# Applying a gain of dB to a signal (function) help?

1. Feb 13, 2014

### asdf12312

1. The problem statement, all variables and given/known data

2. Relevant equations
The ratio of the parameters $\frac{E_1}{E_2}$ to find the gain (in dB), 10$\times$log10$\frac{E_1}{E_2}$.

"To determine the gain factor in part 8, first think about what happens to the energy when you multiply the signal by a constant factor. Then use the logarithmic formula above to solve for the gain factor."

3. The attempt at a solution
Since energy is square of integral of a f(x), I am thinking if f(x) is multiplied by constant factor then energy will be square of that factor greater. I already have E1 of the problem, which is the energy of f(x) above = 2.99. I am confused I think because problem says 5dB then 4dB. anyway..if I assume gain of energy is equal to 4dB i have:

4dB = 10$\times$log10$\frac{E_1}{E_2}$
0.4 = log10$\frac{E_1}{E_2}$
$\frac{E_1}{E_2}$ = 2.512 → E2 = $\frac{2.99}{2.512}$ = 1.19

but why is the energy less than the original though? am i doing this right so far??

2. Feb 13, 2014

### Staff: Mentor

Why do you say it is less? The ratio of 2.512 is correct.

3. Feb 13, 2014

### asdf12312

I got confused cause the new energy is less then the one I calculated (2.99). So a gain of 4dB in the energy results in E2=1.19. How would I find the constant factor that I need to multiply the signal by? I am guessing it is something like A*x(t) and I have to find A that results in this new energy value.

4. Feb 13, 2014

### Staff: Mentor

I don't understand the 4dB vs. 5 dB discrepancy, either. Must be a typo.

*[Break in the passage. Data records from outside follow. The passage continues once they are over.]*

(** Every step of a rerun keeps the invariant, so it holds wherever the
    rerun stops. *)
Lemma script_well_formed (i : Interaction) (w : World) :
  well_formed_cache w -> well_formed_cache (snd (script i w)).
Proof.
  intros Hwf. apply (script_head_well_formed i) in Hwf.
  rewrite (script_unfold i w _ (script_head_Ok i w)).
  set (wa := snd (script_head i w)) in *.
  destruct (fst (resolve_date_range (today i) wa)) as [bounds|e]; [|exact Hwf].
  pose proof (date_filter_world i bounds wa) as Hwc.
  destruct (date_filter i bounds wa) as [[range|e] wc]; simpl in Hwc;
    (assert (Hwfc : well_formed_cache wc)
      by (subst wc; eapply well_formed_cache_ext; [| |exact Hwf]; reflexivity));
    [|exact Hwfc].
  pose proof (price_chart_world wc) as Hwd.
  destruct (price_chart wc) as [[[]|e] wd]; simpl in Hwd;
    (assert (Hwfd : well_formed_cache wd)
      by (subst wd; eapply well_formed_cache_ext; [| |exact Hwfc]; reflexivity));
    [|exact Hwfd].
  pose proof (dividends_section_well_formed (fst range) (snd range) wd Hwfd) as Hwe.
  destruct (dividends_section (fst range) (snd range) wd) as [[[]|e] we];
    exact Hwe.
Qed.

Lemma reachable_well_formed (w : World) : reachable w -> well_formed_cache w.
Proof.
  induction 1 as [|w i Hreach IH]; [intros cache [=]|].
  now apply script_well_formed.
Qed.

Lemma Forall2_In_r {A B : Type} (P : A -> B -> Prop) (l : list A) (k : list B) (y : B) :
  Forall2 P l k -> In y k -> exists x, In x l /\ P x y.
Proof.
  induction 1 as [|a b l k Hab Hlk IH]; [intros []|].
  intros [<-|Hin]; [exists a; split; [now left|exact Hab]|].
  destruct (IH Hin) as (x & Hx & HP). exists x. split; [now right|exact HP].
Qed.

Lemma tagged_rows_naive (cache : dict nat) (frames : list DivFrame) :
  Forall (fun f => Forall (fun r => tz (r_Date r) = None) (df_rows f)) frames ->
  Forall (fun r => tz (Date r) = None) (flat_map frame_rows (tagged cache frames)).
Proof.
  intros Hnaive. apply List.Forall_forall. intros r Hr.
  unfold tagged in Hr. rewrite flat_map_map in Hr.
  apply List.in_flat_map in Hr as [[ticker f] [Hin Hr]]. simpl in Hr.
  rewrite frame_rows_set_Ticker in Hr.
  apply List.in_map_iff in Hr as [row [<- Hrow]]. simpl.
  apply List.in_combine_r in Hin.
  rewrite List.Forall_forall in Hnaive. specialize (Hnaive f Hin).
  rewrite List.Forall_forall in Hnaive. now apply Hnaive.
Qed.

(** C10: in a world of a session, on a non-empty dividend cache in which the
    dates of each ticker's table are pairwise distinct, lines 94-96 go
    through, [pivot] returns a table instead of raising its duplicate-entry
    error, and the table builder returns that table after the column drop. *)
Theorem pivot_succeeds_on_distinct_dates (w : World) (cache : dict nat)
    (start_date end_date : Z) :
  well_formed_cache w ->
  fund_dividends w = Some cache ->
  cache <> [] ->
  distinct_dates w cache ->
  exists frames combined pivoted,
    refers_to w cache frames /\
    concat (tagged cache frames) = Ok combined /\
    localize_Date combined = Ok combined /\
    pivot (filter_range start_date end_date combined) = Ok pivoted /\
    fst (dividend_table cache start_date end_date w)
    = Ok (Some (drop_columns pivoted)).
Proof.
  intros Hwf Hc Hne Hdist.
  destruct (Hwf cache Hc) as (Hk & Hv & Hlive).
  destruct (deref_all_Ok _ (values cache) w Hlive) as (frames & _ & Hrefs & Hnaive).
  assert (Hd : Forall (fun f => List.NoDup (map r_Date (df_rows f))) frames).
  { apply List.Forall_forall. intros f Hf.
    destruct (Forall2_In_r _ _ _ _ Hrefs Hf) as (l & Hl & Hlf).
    now apply (Hdist l f). }
  assert (Hcat : concat (tagged cache frames)
                 = Ok (flat_map frame_rows (tagged cache frames))).
  { destruct cache as [|[ticker l] cache']; [congruence|].
    inversion Hrefs; subst. reflexivity. }
  assert (Hloc : localize_Date (flat_map frame_rows (tagged cache frames))
                 = Ok (flat_map frame_rows (tagged cache frames))).
  { now apply localize_Date_naive, tagged_rows_naive. }
  destruct (dividend_table_distinct_dates w cache frames start_date end_date
              Hrefs Hk Hv Hd) as [_ Hpivot].
  destruct (Hpivot _ _ Hcat Hloc) as (pivoted & Hp & Hrun).
  exists frames, (flat_map frame_rows (tagged cache frames)), pivoted.
  auto.
Qed.
(** * The daily video agent: planner page, persistent state hook, publish route

    A shallow embedding of
    - [types/planner.ts]             (module [Planner]),
    - [hooks/usePersistentState.ts]  (module [PersistentState]),
    - [app/page.tsx]                 (module [Home]),
    - [app/api/instagram/publish/route.ts] (module [Route]),
    with the handful of JavaScript operations they rely on (module [JS]).

    Strings are [string]s read as sequences of code units below 256.
    Everything the code obtains from its surroundings (the clock, the id
    generator, [fetch], [localStorage], [JSON.parse], [publishVideo]) is an
    explicit argument of the function that uses it. *)

From Stdlib Require Import ZArith Ascii String List Sorted Permutation.
From stdpp Require Import base option list strings gmap.

Local Open Scope string_scope.
Set Warnings "-register-all".

(** ** JavaScript values and operations *)

Module JS.

(** A value produced by [JSON.parse].  A number is kept as the text that
      [Number.prototype.toString] gives for it: the code never computes with
      one, it only prints it. *)
Inductive json : Type :=
| JNull
| JBool (b : bool)
| JNum (shown : string)
| JStr (s : string)
| JArr (items : list json)
| JObj (members : list (string * json)).

(** The result of reading a property or variable: [None] is [undefined]. *)
Definition value : Type := option json.

(** What a [catch] clause receives.  [error instanceof Error] holds for
    [IsError], whose [message] is kept; every other thrown value is
    [NotError]. *)
Inductive thrown : Type :=
| IsError (message : string)
| NotError.

(** A computation that returns or throws. *)
Definition completion (A : Type) : Type := thrown + A.

Definition LF : string := String (ascii_of_nat 10) EmptyString.

(** The message of the [TypeError] raised by [null.p] (V8's wording; no
    statement below depends on the wording). *)
Definition cannot_read (p : string) : string :=
  "Cannot read properties of null (reading '" ++ p ++ "')".

(** The message of the [TypeError] raised by calling a property that is not
    a function. *)
Definition not_a_function (p : string) : string :=
  p ++ " is not a function".

(** The member named [p] of a parsed object, whose members have distinct
    names. *)
Fixpoint assoc (p : string) (members : list (string * json)) : value :=
  match members with
  | [] => None
  | (k, v) :: rest => if String.eqb k p then Some v else assoc p rest
  end.

(** [v.p] for a parsed value [v] and a property name [p] that no prototype
    defines (the code reads [status], [message], [instagramMediaId],
    [videoUrl] and [caption] only): it throws on [null], finds own members
    of an object, and is [undefined] on every other value. *)
Definition get (v : json) (p : string) : completion value :=
  match v with
  | JNull => inl (IsError (cannot_read p))
  | JObj members => inr (assoc p members)
  | _ => inr None
  end.

(** [v?.p]: as [v.p], but [undefined] when [v] is [null]. *)
Definition get_opt (v : json) (p : string) : value :=
  match v with
  | JObj members => assoc p members
  | _ => None
  end.

(** [a ?? b]: [b] when [a] is [undefined] or [null]. *)
Definition nullish (a : value) (b : json) : json :=
  match a with
  | None | Some JNull => b
  | Some v => v
  end.

(** [ToString], as a template literal applies it. *)
Fixpoint to_string (v : json) : string :=
  match v with
  | JNull => "null"
  | JBool true => "true"
  | JBool false => "false"
  | JNum shown => shown
  | JStr s => s
  | JArr items =>
      String.concat ","
        (List.map (fun x => match x with JNull => "" | _ => to_string x end) items)
  | JObj _ => "[object Object]"
  end.

(** [WhiteSpace] and [LineTerminator] code units below 256. *)
Definition is_white_space (c : ascii) : bool :=
  let n := nat_of_ascii c in
  ((9 <=? n)%nat && (n <=? 13)%nat) || (n =? 32)%nat || (n =? 160)%nat.

Fixpoint trim_start (s : string) : string :=
  match s with
  | EmptyString => EmptyString
  | String c rest => if is_white_space c then trim_start rest else s
  end.

Definition trim_end (s : string) : string :=
  String.rev (trim_start (String.rev s)).

(** [String.prototype.trim] *)
Definition trim (s : string) : string := trim_end (trim_start s).

(** [Boolean(s)] for a string: the empty string only is falsy. *)
Definition truthy (s : string) : bool :=
  match s with
  | EmptyString => false
  | String _ _ => true
  end.

(** [parts.join(sep)] for an array of strings. *)
Definition join (sep : string) (parts : list string) : string :=
  String.concat sep parts.

(** [v?.trim()] for a property value [v] written [path] in the code:
    [undefined] for [undefined] and [null], the trimmed string for a string,
    and a [TypeError] for every other parsed value, none of which has a
    callable [trim]. *)
Definition trim_opt (path : string) (v : value) : completion (option string) :=
  match v with
  | None | Some JNull => inr None
  | Some (JStr s) => inr (Some (trim s))
  | Some _ => inl (IsError (not_a_function (path ++ "?.trim")))
  end.

(** [!v] for a value that is [undefined] or a string. *)
Definition falsy (v : option string) : bool :=
  match v with
  | None => true
  | Some s => negb (truthy s)
  end.

(** [s.split(sep)] for a separator of one code unit: the pieces between the
    separators, of which there is always one at least. *)
Fixpoint split_on (sep : ascii) (s : string) : list string :=
  match s with
  | EmptyString => [EmptyString]
  | String c rest =>
      if Ascii.eqb c sep then EmptyString :: split_on sep rest
      else
        match split_on sep rest with
        | piece :: pieces => String c piece :: pieces
        | [] => [String c EmptyString]
        end
  end.

(** [s.split(/\s+/)]: the pieces between the runs of white space; a run at
    either end leaves an empty piece there. *)
Fixpoint split_spaces (s : string) : list string :=
  match s with
  | EmptyString => [EmptyString]
  | String c rest =>
      if is_white_space c then
        match rest with
        | String c' _ => if is_white_space c' then split_spaces rest
                         else EmptyString :: split_spaces rest
        | EmptyString => EmptyString :: split_spaces rest
        end
      else
        match split_spaces rest with
        | piece :: pieces => String c piece :: pieces
        | [] => [String c EmptyString]
        end
  end.

(** [s.startsWith(prefix)] *)
Definition startsWith (prefix s : string) : bool := String.prefix prefix s.

(** Where [x] goes in an array sorted by [compare] when it came after all
    of its elements: before the first element that [compare] puts after it. *)
Fixpoint sort_insert {A : Type} (compare : A -> A -> Z) (x : A) (sorted : list A) : list A :=
  match sorted with
  | [] => [x]
  | y :: rest =>
      if (0 <? compare y x)%Z then x :: y :: rest
      else y :: sort_insert compare x rest
  end.

(** [items.sort(compare)] for a consistent comparator, for which the result of
    a stable sort, as the language requires, is determined: elements that
    [compare] does not order keep their places relative to each other. *)
Definition sort {A : Type} (compare : A -> A -> Z) (items : list A) : list A :=
  List.fold_left (fun sorted x => sort_insert compare x sorted) items [].

(** The names of the properties of [Object.prototype], which every object
    written [{}] inherits: all are functions but [__proto__], which is the
    prototype itself, and none has a [push]. *)
Definition object_prototype_names : list string :=
  ["constructor"; "hasOwnProperty"; "isPrototypeOf"; "propertyIsEnumerable";
   "toLocaleString"; "toString"; "valueOf"; "__proto__";
   "__defineGetter__"; "__defineSetter__"; "__lookupGetter__"; "__lookupSetter__"].

Definition inherited (name : string) : bool :=
  List.existsb (String.eqb name) object_prototype_names.

(** Predicates on strings, for stating properties: a string that does not
    begin with white space, one that has none, and one without a given code
    unit. *)
Definition starts_clean (s : string) : Prop :=
  match s with
  | EmptyString => True
  | String c _ => is_white_space c = false
  end.

Fixpoint spaceless (s : string) : bool :=
  match s with
  | EmptyString => true
  | String c rest => negb (is_white_space c) && spaceless rest
  end.

Fixpoint without (sep : ascii) (s : string) : bool :=
  match s with
  | EmptyString => true
  | String c rest => negb (Ascii.eqb c sep) && without sep rest
  end.

End JS.

(** ** [types/planner.ts] *)

Module Planner.

Inductive VideoTaskStatus : Type :=
| draft | ready | queued | publishing | published | failed.

Module VideoTask.
(** [notes] is declared a string, but [handlePublish] stores in it
      whatever the response body has under [message] (the body is cast, not
      checked), so the field holds a parsed value; [None] is an absent
      property. *)
Record t : Type := mk {
  id : string;
  date : string;
  time : string;
  title : string;
  caption : string;
  hashtags : list string;
  videoUrl : string;
  autopost : bool;
  notes : option JS.json;
  status : VideoTaskStatus;
  createdAt : string;
  updatedAt : string;
}.
End VideoTask.

(** [Partial<VideoTask>]: every property may be left out. *)
Module Partial.
Record t : Type := mk {
  id : option string;
  date : option string;
  time : option string;
  title : option string;
  caption : option string;
  hashtags : option (list string);
  videoUrl : option string;
  autopost : option bool;
  notes : option JS.json;
  status : option VideoTaskStatus;
  createdAt : option string;
  updatedAt : option string;
}.

Definition empty : t :=
  mk None None None None None None None None None None None None.
End Partial.

Module PublishResponse.
(** [status] is declared ["success" | "error"]; it is kept a string, as
      the route compares it with ["success"] only. *)
Record t : Type := mk {
  status : string;
  message : string;
  instagramMediaId : option string;
  publishId : option string;
}.
End PublishResponse.

End Planner.

(** ** [hooks/usePersistentState.ts] *)

Module PersistentState.

(** [window.localStorage], as far as the hook uses it.  Both calls may throw
    (storage disabled, quota exceeded); a failed [setItem] leaves the storage
    as it was. *)
Class Storage (S : Type) : Type := {
  getItem : S -> string -> JS.completion (option string);
  setItem : S -> string -> string -> JS.completion S;
}.

(** [JSON.parse] followed by the cast [as T], and [JSON.stringify].  [parse]
    throws on a text that is not JSON; a text that is JSON for a value of
    another shape than [T] passes the cast unchecked in the code, and has no
    counterpart here. *)
Class Codec (T : Type) : Type := {
  parse : string -> JS.completion T;
  stringify : T -> JS.completion string;
}.

(** A storage held in memory, which never throws. *)
#[global] Instance memory_storage : Storage (gmap string string) := {|
  getItem m key := inr (m !! key);
  setItem m key text := inr (<[key := text]> m);
|}.

(** The two [useState] variables of one use of the hook, with the browser's
    storage and the lines written by [console.error]. *)
Record cell (S T : Type) : Type := Cell {
  state : T;
  hydrated : bool;
  localStorage : S;
  console_error : list string;
}.
Arguments Cell {S T}.
Arguments state {S T}.
Arguments hydrated {S T}.
Arguments localStorage {S T}.
Arguments console_error {S T}.

Section hook.
Context {S T : Type} `{Storage S} `{Codec T}.

Definition setState (v : T) (c : cell S T) : cell S T :=
  Cell v (hydrated c) (localStorage c) (console_error c).

Definition setHydrated (b : bool) (c : cell S T) : cell S T :=
  Cell (state c) b (localStorage c) (console_error c).

Definition setStorage (s : S) (c : cell S T) : cell S T :=
  Cell (state c) (hydrated c) s (console_error c).

Definition log_error (line : string) (c : cell S T) : cell S T :=
  Cell (state c) (hydrated c) (localStorage c) (console_error c ++ [line]).

(** The first render: [useState(defaultValue)], [useState(false)]. *)
Definition mount (defaultValue : T) (storage : S) : cell S T :=
  Cell defaultValue false storage [].

(** The body of the [try] of the effect: [getItem], then [JSON.parse] and
    [setState] when the stored text is truthy. *)
Definition read (key : string) (c : cell S T) : JS.completion (cell S T) :=
  match getItem (localStorage c) key with
  | inl e => inl e
  | inr None => inr c
  | inr (Some storedValue) =>
      if JS.truthy storedValue then
        match parse storedValue with
        | inl e => inl e
        | inr v => inr (setState v c)
        end
      else inr c
  end.

(** The effect: [try { read } catch { console.error } finally { setHydrated }]. *)
Definition hydrate (key : string) (c : cell S T) : cell S T :=
  setHydrated true
    match read key c with
    | inr c' => c'
    | inl _ => log_error ("Failed to read " ++ key ++ " from localStorage") c
    end.

(** The body of the [try] of [updateState]: stringify, then [setItem]. *)
Definition persist (key : string) (nextValue : T) (storage : S) : JS.completion S :=
  match stringify nextValue with
  | inl e => inl e
  | inr text => setItem storage key text
  end.

(** [updateState(update)]: [update] is a value ([inl]) or a function of the
    previous state ([inr]). *)
Definition updateState (key : string) (update : T + (T -> T)) (c : cell S T) : cell S T :=
  let nextValue :=
    match update with
    | inr f => f (state c)
    | inl v => v
    end in
  setState nextValue
    match persist key nextValue (localStorage c) with
    | inr storage' => setStorage storage' c
    | inl _ => log_error ("Failed to persist " ++ key ++ " to localStorage") c
    end.
(** ** The type-and-verify step *)

(** C9, as the code has it.  [testType] always returns an outcome, fixed by
    what the fill and the read-back do: the failure with the exception's
    message when the fill or the read-back throws, and otherwise a success
    carrying the value read back when that value is truthy and has a length
    greater than 0, or else the failure [Value not set. Expected text, got:]
    followed by the value between double quotes.  So the outcome is a
    success if and only if the fill returned, the read-back that follows it
    returned, and the value read back is truthy with a length greater than
    0; for a string value that is: if and only if it is non-empty.  An
    outcome that is not a success is a failure carrying a message. *)
Theorem testType_success_iff :
  forall (W : Type) (c : ChromeWs W) (tab : TabIndex) (sel text : string)
         (s : State W),
  exists o s',
    testType c tab sel text s = (inr o, s')
    /\ o = match fill c tab text sel (browser s) with
           | (inl e, _) => Failure (message e)
           | (inr _, w1) =>
               match eval c tab (readBackScript sel) (elapse c 50 w1) with
               | (inl e, _) => Failure (message e)
               | (inr v, _) =>
                   if truthy v && lengthPositive v
                   then Success (Some v)
                   else Failure ("Value not set. Expected text, got: "
                                   ++ dquote ++ display v ++ dquote)
               end
           end
    /\ (success o = true <->
        exists u w1 v w2,
          fill c tab text sel (browser s) = (inr u, w1)
          /\ eval c tab (readBackScript sel) (elapse c 50 w1) = (inr v, w2)
          /\ truthy v = true
          /\ lengthPositive v = true)
    /\ (success o = false <-> exists msg, o = Failure msg)
    /\ (forall str,
          truthy (VString str) && lengthPositive (VString str) = true
          <-> str <> EmptyString).
Proof.
  intros W c tab sel text s.
  unfold testType; run_monad.
  destruct (fill c tab text sel (browser s)) as [[e|u] w] eqn:Hfill; simpl.
  - do 2 eexists; split; [reflexivity|]; split; [reflexivity|].
    split; [|split; [|exact isSet_nonempty]]; split; simpl;
      try discriminate; eauto.
    intros (u & w1 & v & w2 & H & _); discriminate.
  - destruct (eval c tab (readBackScript sel) (elapse c 50 w)) as [[e|v] w']
      eqn:Heval; simpl.
    + do 2 eexists; split; [reflexivity|]; split; [reflexivity|].
      split; [|split; [|exact isSet_nonempty]]; split; simpl;
        try discriminate; eauto.
      intros (u' & w1 & v & w2 & H & H' & _).
      injection H as <- <-. rewrite Heval in H'. discriminate.
    + unfold isSet. destruct (truthy v && lengthPositive v) eqn:Hset; simpl.
      * do 2 eexists; split; [reflexivity|]; split; [reflexivity|].
        split; [|split; [|exact isSet_nonempty]]; split; simpl;
          try discriminate; try reflexivity.
        -- intros _. apply andb_true_iff in Hset as [Ht Hl].
           exists u, w, v, w'. repeat split; trivial.
        -- intros [msg H]; discriminate.
      * do 2 eexists; split; [reflexivity|]; split; [reflexivity|].
        split; [|split; [|exact isSet_nonempty]]; split; simpl;
          try discriminate; eauto.
        intros (u' & w1 & v' & w2 & H & H' & Ht & Hl).
        injection H as <- <-. rewrite Heval in H'. injection H' as <- <-.
        rewrite Ht, Hl in Hset. discriminate.
Qed.
(** * java/java.go: dependency classification, classpaths and class loader contexts

    A shallow embedding of the parts of [java/java.go] that classify the direct
    dependencies of a java module and aggregate what they publish: the build
    flags of [java_import] and its dex jar, the class loader context (CLC) of
    a module, the jar check on source-producing dependencies, the language
    level test and [dex_import].

    What [java.go] calls in other files (the dexpreopt and android packages,
    the rest of the java package, the Go library) is either a parameter, in
    the classes [Dexpreopt], [Android], [JavaCollaborators], [ContextMethods],
    [DexpreopterMethods] and [filepath.Methods], or a definition whose comment
    says where it is taken from.

    Go values are modelled as follows.
    - [int] is [Z]; strings are [string]; slices are lists, [append] is [++].
    - an [android.Path] is the string of the path; a nil path is [None].
    - a [blueprint.DependencyTag] is an interface value: its dynamic type is a
      constructor of [DependencyTag], and [==] is equality of constructor and
      fields.
    - the module context collects reported errors and missing-dependency
      markers; functions that report take a context and return the new one.
    - a Go map is a [gmap]. *)

From Stdlib Require Import ZArith List Bool Ascii String Lia.
From stdpp Require Import base option gmap strings list pretty.

Set Warnings "-register-all".
Local Open Scope Z_scope.

(** ** Paths *)

Abbreviation Path := string.
Abbreviation Paths := (list Path).

(** [os.IsPathSeparator] on the build host. *)
Definition IsPathSeparator (c : ascii) : bool := Ascii.eqb c "/"%char.

(** The loop of Go's [filepath.Ext]: walk from the last byte towards the first,
    stop at a path separator, return the text from the first dot met.
    [acc] holds the bytes already walked, in reading order. *)
Fixpoint extScan (reversed : list ascii) (acc : string) : string :=
  match reversed with
  | [] => EmptyString
  | c :: before =>
      if IsPathSeparator c then EmptyString
      else if Ascii.eqb c "."%char then String c acc
      else extScan before (String c acc)
  end.

(** [android.Path.Ext] is declared outside [java.go]; it is the extension of the
    path's string as [filepath.Ext] computes it. *)
Definition Ext (p : Path) : string :=
  extScan (rev (list_ascii_of_string p)) EmptyString.

(** [android.PathsIfNonNil]: the non-nil paths among the arguments. *)
Definition PathsIfNonNil (ps : list (option Path)) : Paths := omap id ps.

(** ** The module context *)

(** An error reported against the module: the format string and its
    arguments are kept apart, as the call site gives them. *)
Inductive ModuleError : Type :=
  | ModuleErrorOf (format : string) (args : list string)
  | PropertyErrorOf (property : string) (format : string) (args : list string).

#[global] Instance ModuleError_eq_dec : EqDecision ModuleError.
Proof. solve_decision. Defined.

Record ApexInfo : Type := mkApexInfo {
  IsForPlatform : bool;
  ForPrebuiltApex : bool;
  ApexVariationName : string;
}.

(** What [android.ModuleContext] answers and records while one module
    generates its build actions. *)
Record ModuleContext : Type := mkModuleContext {
  ModuleName : string;
  Device : bool;
  ApexInfoProvider : ApexInfo;
  AllowMissingDependencies : bool;
  errs : list ModuleError;
  MissingDeps : list string;
}.

Definition withErrs (ctx : ModuleContext) (es : list ModuleError) : ModuleContext :=
  {| ModuleName := ModuleName ctx; Device := Device ctx;
     ApexInfoProvider := ApexInfoProvider ctx;
     AllowMissingDependencies := AllowMissingDependencies ctx;
     errs := es; MissingDeps := MissingDeps ctx |}.

Definition withMissingDeps (ctx : ModuleContext) (ds : list string) : ModuleContext :=
  {| ModuleName := ModuleName ctx; Device := Device ctx;
     ApexInfoProvider := ApexInfoProvider ctx;
     AllowMissingDependencies := AllowMissingDependencies ctx;
     errs := errs ctx; MissingDeps := ds |}.

(** [ctx.ModuleErrorf]: the error is added to the module's errors. *)
Definition ModuleErrorf (ctx : ModuleContext) (format : string) (args : list string)
  : ModuleContext :=
  withErrs ctx (errs ctx ++ [ModuleErrorOf format args]).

You are confusing $E_1$ and $E_2$. Once you sort that out you'll be right.

5. Feb 13, 2014

### asdf12312

OK thats what I thought. So they would be reversed, right? In that case I get E2=7.51. So then A2=2.74. The ratio $\frac{A_2}{A_1}$ = 1.585. So this would be the constant factor I multiply x(t) by. Is this right?

6. Feb 14, 2014

### Staff: Mentor

That looks right. Just √(7.51/2.99)

7. Feb 14, 2014

### asdf12312

"The text for part 8 refers to both a 5 dB and a 4 dB gain. This is a typo. The gain to be applied is 5 dB. This has been corrected in the PDF.."

Our instructor just send out that message lol. so I guess it was a typo..

8. Feb 14, 2014

### Staff: Mentor

That gives you the opportunity to redo the problem, this time using 5dB.